Friday, April 18, 2014

MAA Books Beat: Extraordinary Book on Ordinary Differential Equations

Written by Steve Kennedy, MAA Books Beat is a column written for MAA FOCUSExtraordinary Book on Ordinary Differential Equations appears in the April/May 2014 issue.

Mathematics changes slowly; the mathematics curriculum changes even more slowly. A few years ago, to celebrate the tercentenary of L'Hôpital's Calculus, some colleagues and I read it seminar-style. The most striking thing about the experience was that his table of contents looked shockingly similar to our departmental calculus syllabus. That being said, in the 30 years I've been teaching collegiate mathematics, there is one course in the undergraduate math curriculum that has changed dramatically–the course in ordinary differential equations (ODE).

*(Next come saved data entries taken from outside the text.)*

Lemma processImage_keeps_input rev a w :
  fs (fst (processImage rev a w)) !! Clean (selectedFile a) = fs w !! Clean (selectedFile a).
Proof.
  destruct (processImage rev a w) as [w' r] eqn:Hrun. simpl.
  destruct (processImage_outcome _ _ _ _ _ Hrun)
    as [[-> _] | (img & data & _ & Hsel & Hst & Hwb)]; [reflexivity|].
  apply (writeBundle_footprint _ img w w' r Hsel) in Hwb.
  destruct Hwb as [_ Hk].
  unfold os.Stat in Hst. destruct (decide (selectedFile a = "")); [discriminate|].
  destruct (Hk (Clean (selectedFile a))) as [E | [[E _] | (Hin & _)]].
  - exact E.
  - congruence.
  - exfalso. apply in_map_iff in Hin. destruct Hin as (s & E & Hs).
    pose proof emoteSizes_ok as Hok. rewrite List.Forall_forall in Hok.
    apply (out_not_input _ Hsel s (Hok s Hs)). now rewrite <- E.
Qed.

(** X1: whatever the outcome of a run, the selected file is left as it
    was: the name it is stored under holds after the run what it held
    before, [Stat] answers the same, and a file that could be opened can
    be opened again with the same bytes. *)
Theorem input_file_is_never_modified rev a w :
  fs (fst (processImage rev a w)) !! Clean (selectedFile a) =
    fs w !! Clean (selectedFile a) /\
  os.Stat (selectedFile a) (fst (processImage rev a w)) = os.Stat (selectedFile a) w /\
  (forall data, os.Stat (selectedFile a) w = Some (RegularFile data) ->
                os.Open (selectedFile a) (fst (processImage rev a w)) =
                (fst (processImage rev a w), snd (os.Open (selectedFile a) w))).
Proof.
  pose proof (processImage_keeps_input rev a w) as E.
  assert (Hst : os.Stat (selectedFile a) (fst (processImage rev a w)) =
                os.Stat (selectedFile a) w).
  { unfold os.Stat. destruct (decide (selectedFile a = "")); [reflexivity | exact E]. }
  split; [exact E|]. split; [exact Hst|].
  intros data Hd. unfold os.Open. rewrite Hst, Hd.
  destruct (os.namesDirectory (selectedFile a)); reflexivity.
Qed.

(** X2: whatever the outcome of a run, every name of the file system is
    left alone, or was free and is now a directory, or is one of the
    eleven output paths, held no directory and now holds a regular file.
    So nothing is removed, no directory is replaced by a file, and a
    regular file outside the output paths keeps its bytes. *)
Theorem run_touches_only_its_bundle rev a w :
  let w' := fst (processImage rev a w) in
  let outs := map (outputPath (selectedFile a)) emoteSizes in
  denied w' = denied w /\
  (forall k,
      fs w' !! k = fs w !! k \/
      (fs w !! k = None /\ fs w' !! k = Some Directory) \/
      (In k outs /\ fs w !! k <> Some Directory /\
       exists data, fs w' !! k = Some (RegularFile data))) /\
  (forall k, is_Some (fs w !! k) -> is_Some (fs w' !! k)) /\
  (forall k, fs w !! k = Some Directory -> fs w' !! k = Some Directory) /\
  (forall k, ~ In k outs -> forall data,
      fs w !! k = Some (RegularFile data) -> fs w' !! k = Some (RegularFile data)).
Proof.
  intros w' outs. subst w'.
  destruct (processImage rev a w) as [w' r] eqn:Hrun. simpl.
  destruct (processImage_footprint _ _ _ _ _ Hrun) as [Hd Hk]. fold outs in Hk.
  split; [exact Hd|]. split; [exact Hk|]. split; [|split].
  - intros k [x Hx]. destruct (Hk k) as [E | [[E _] | (_ & _ & data & E)]].
    + rewrite E, Hx. eauto.
    + congruence.
    + rewrite E. eauto.
  - intros k Hx. destruct (Hk k) as [E | [[E _] | (_ & Hnd & _)]]; congruence.
  - intros k Hnin data Hx. destruct (Hk k) as [E | [[E _] | (Hin & _)]];
      [congruence | congruence | contradiction].
Qed.


(** X3: whatever the outcome of a run, the calls it made are directories
    made first and then files created at the output paths of a prefix of
    the catalog, in catalog order; after a run that succeeds the prefix is
    the whole catalog. *)
Theorem run_makes_directories_then_files rev a w :
  let sel := selectedFile a in
  let run := processImage rev a w in
  exists dirs pre post,
    emoteSizes = pre ++ post /\
    trace (fst run) =
      trace w ++ map EvMkdir dirs ++ map (fun s => EvCreate (outputPath sel s)) pre /\
    createdPaths (trace (fst run)) = createdPaths (trace w) ++ map (outputPath sel) pre /\
    (snd run = Ok tt -> post = []).
Proof.
  intros sel run. subst run.
  assert (Hgoal : forall w' r, processImage rev a w = (w', r) ->
    exists dirs pre post,
      emoteSizes = pre ++ post /\
      trace w' = trace w ++ map EvMkdir dirs ++ map (fun s => EvCreate (outputPath sel s)) pre /\
      (r = Ok tt -> post = [])).
  { intros w' r Hrun.
    destruct (processImage_outcome _ _ _ _ _ Hrun)
      as [(-> & e & -> & _) | (img & data & _ & Hsel & _ & Hwb)].
    - exists [], [], emoteSizes. simpl. rewrite app_nil_r.
      repeat split; discriminate.
    - fold sel in Hsel, Hwb. rewrite writeBundle_unfold in Hwb.
      destruct (os.MkdirAll (bundleDirOf sel) w) as [wm [[]|e]] eqn:Hmk;
        apply mkdirChain_extends in Hmk; destruct Hmk as (_ & _ & dirs & Hdirs).
      + destruct (convertSizes_trace sel img emoteSizes wm w' r Hsel Hwb)
          as (pre & post & Hsplit & Ht & Hok).
        exists dirs, pre, post. split; [assumption|]. split; [|assumption].
        now rewrite Ht, Hdirs, <- app_assoc.
      + injection Hwb as <- <-. exists dirs, [], emoteSizes. simpl.
        rewrite app_nil_r. repeat split; [assumption | discriminate]. }
  destruct (processImage rev a w) as [w' r] eqn:Hrun. simpl.
  destruct (Hgoal w' r eq_refl) as (dirs & pre & post & Hsplit & Ht & Hok).
  exists dirs, pre, post. split; [assumption|]. split; [assumption|]. split; [|assumption].
  rewrite Ht, !createdPaths_app, createdPaths_mkdirs.
  replace (map (fun s => EvCreate (outputPath sel s)) pre)
    with (map EvCreate (map (outputPath sel) pre)) by apply List.map_map.
  now rewrite createdPaths_creates.
Qed.

Lemma failure_text rev a w w' err :
  processImage rev a w = (w', Err err) ->
  exists rest, errorString err = "failed to " +:+ rest.
Proof.
  intros Hrun.
  destruct (processImage_outcome _ _ _ _ _ Hrun)
    as [(-> & e & [= <-] & Hd) | (img & data & Hd & Hsel & _ & Hwb)].
  - destruct (decodeStep_cases _ _ _ _ _ Hd) as [_ Hcase]. simpl in Hcase.
    destruct Hcase as [(e0 & _ & ->) | (file & e0 & _ & _ & ->)]; simpl; eauto.
  - rewrite writeBundle_unfold in Hwb.
    destruct (os.MkdirAll (bundleDirOf (selectedFile a)) w) as [wm [[]|e]].
    + apply convertSizes_err in Hwb.
      destruct Hwb as (pre & s & post & w2 & e & _ & _ & _ & ->). simpl. eauto.
    + injection Hwb as _ <-. simpl. eauto.
Qed.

These changes are rooted in the calculus reform movement of the late 1980s and early 1990s, the easy access to powerful computing and visualization, and the rise of dynamical systems theory and its accompanying qualitative point of view.

The calc reform movement taught us to explain everything from graphical, numerical, and symbolic perspectives. Computing, of course, made it possible to do this in effective ways, especially the numerical and graphical bits. Dynamical systems provided entirely new ways of thinking about the evolution and bifurcation of systems.

The New on View


All these changes are fully on view in Virginia (“Anne”) Noonburg's Ordinary Differential Equations from Calculus to Dynamical Systems, newly released by the MAA. Noonburg has a distinguished record of research in dynamical systems, especially concentrating on equations that model biological systems. You clearly see these intellectual interests in this book.


In the first chapter we learn (a simplified version) of an ordinary differential equation model of nerve cell activity in the brain alongside the logistic growth model for populations (and models for current in a circuit and terminal velocity of skydivers).

It is nice to see the early emphasis on modeling as the purpose of differential equations. This clear emphasis makes natural the focus on qualitative and geometric features of solutions, which is a theme throughout the book.

Chapter 5 is particularly focused on qualitative methods. It begins with one of my favorite classifications, the organization of two-dimensional constant coefficient linear systems in the trace-determinant plane, which is just a beautiful scheme.

After a discussion of equilibrium type and linearization, the rest of the chapter is taken up by unusually deep qualitative analysis of several models. These models include the Van der Pol equation, a competing species model, the Wilson-Cowan equations that model neuronal behavior, and a predator-prey model. As I said, all of these models are analyzed in greater-than-usual depth. There are deep and interesting bifurcation analyses for all of these.

Meaty Exercises


I should also mention that this chapter is especially well stocked with meaty exercises. If you are looking to give your students an experience that captures something of what actually happens when a scientist models a phenomenon–and, one could argue, this should be one of the purposes of an ODE course–then you, and your students, will be rewarded by careful study of this chapter.

This is a pretty terrific book for a first ODE course. It has a nice modern flavor and covers exactly the topics that I like to cover, and from the point of view that I think is the way to do it. The book contains many, many great exercises. Your students will find the text very readable–so readable that you should be able to use this book in a flipped classroom course.